— Records for this exercise —
::::::::::
(* ===== verification/MongoQuery.v ===== *)
(** * MongoQuery: what a document store promises

    Which documents a filter of [MongoMask] selects and what an update does to
    them, after MongoDB's manual: the classes [MongoQueries] and [StoreLaws].  The
    second half is a store in memory that obeys both, restricted to the filters
    the program sends. *)

From Stdlib Require Import ZArith Lia Ascii String List Bool.
From stdpp Require Import base list gmap strings.
From S2P Require Import Prelude Text Domain Sql Mask Ops MaskRun Disk MongoMask.
Import ListNotations.

Open Scope string_scope.
Open Scope list_scope.
Open Scope Z_scope.

(** ** What the server promises *)

(** The query and expression languages, as far as the filters use them: which
    documents a filter selects, what an expression gives on a document ([None]:
    missing), regular expressions, the conversion to a string and [$set]. *)
Class QuerySemantics := {
  matches : Document -> Document -> bool;
  eval : Document -> Bson -> option Bson;
  regex : string -> string -> bool;
  to_string : Bson -> option string;
  apply_set : Document -> Document -> Document }.

(** A name a rule may carry. *)
Definition field_name (f : string) : Prop := f <> "" /\ contains_char "$" f = false.

Definition is_null (v : Bson) : bool := match v with BNull | BUndefined => true | _ => false end.

(** A query for null finds null, and an array that holds one. *)
Definition holds_null (v : Bson) : bool :=
  match v with BArray items => existsb is_null items | _ => is_null v end.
::::::::::
Every entry must be given again exactly as it reads.

— Output for this task —
(* ===== verification/MongoQuery.v ===== *)
(** * MongoQuery: what a document store promises

    Which documents a filter of [MongoMask] selects and what an update does to
    them, after MongoDB's manual: the classes [MongoQueries] and [StoreLaws].  The
    second half is a store in memory that obeys both, restricted to the filters
    the program sends. *)

From Stdlib Require Import ZArith Lia Ascii String List Bool.
From stdpp Require Import base list gmap strings.
From S2P Require Import Prelude Text Domain Sql Mask Ops MaskRun Disk MongoMask.
Import ListNotations.

Open Scope string_scope.
Open Scope list_scope.
Open Scope Z_scope.

(** ** What the server promises *)

(** The query and expression languages, as far as the filters use them: which
    documents a filter selects, what an expression gives on a document ([None]:
    missing), regular expressions, the conversion to a string and [$set]. *)
Class QuerySemantics := {
  matches : Document -> Document -> bool;
  eval : Document -> Bson -> option Bson;
  regex : string -> string -> bool;
  to_string : Bson -> option string;
  apply_set : Document -> Document -> Document }.

(** A name a rule may carry. *)
Definition field_name (f : string) : Prop := f <> "" /\ contains_char "$" f = false.

Definition is_null (v : Bson) : bool := match v with BNull | BUndefined => true | _ => false end.

(** A query for null finds null, and an array that holds one. *)
Definition holds_null (v : Bson) : bool :=
  match v with BArray items => existsb is_null items | _ => is_null v end.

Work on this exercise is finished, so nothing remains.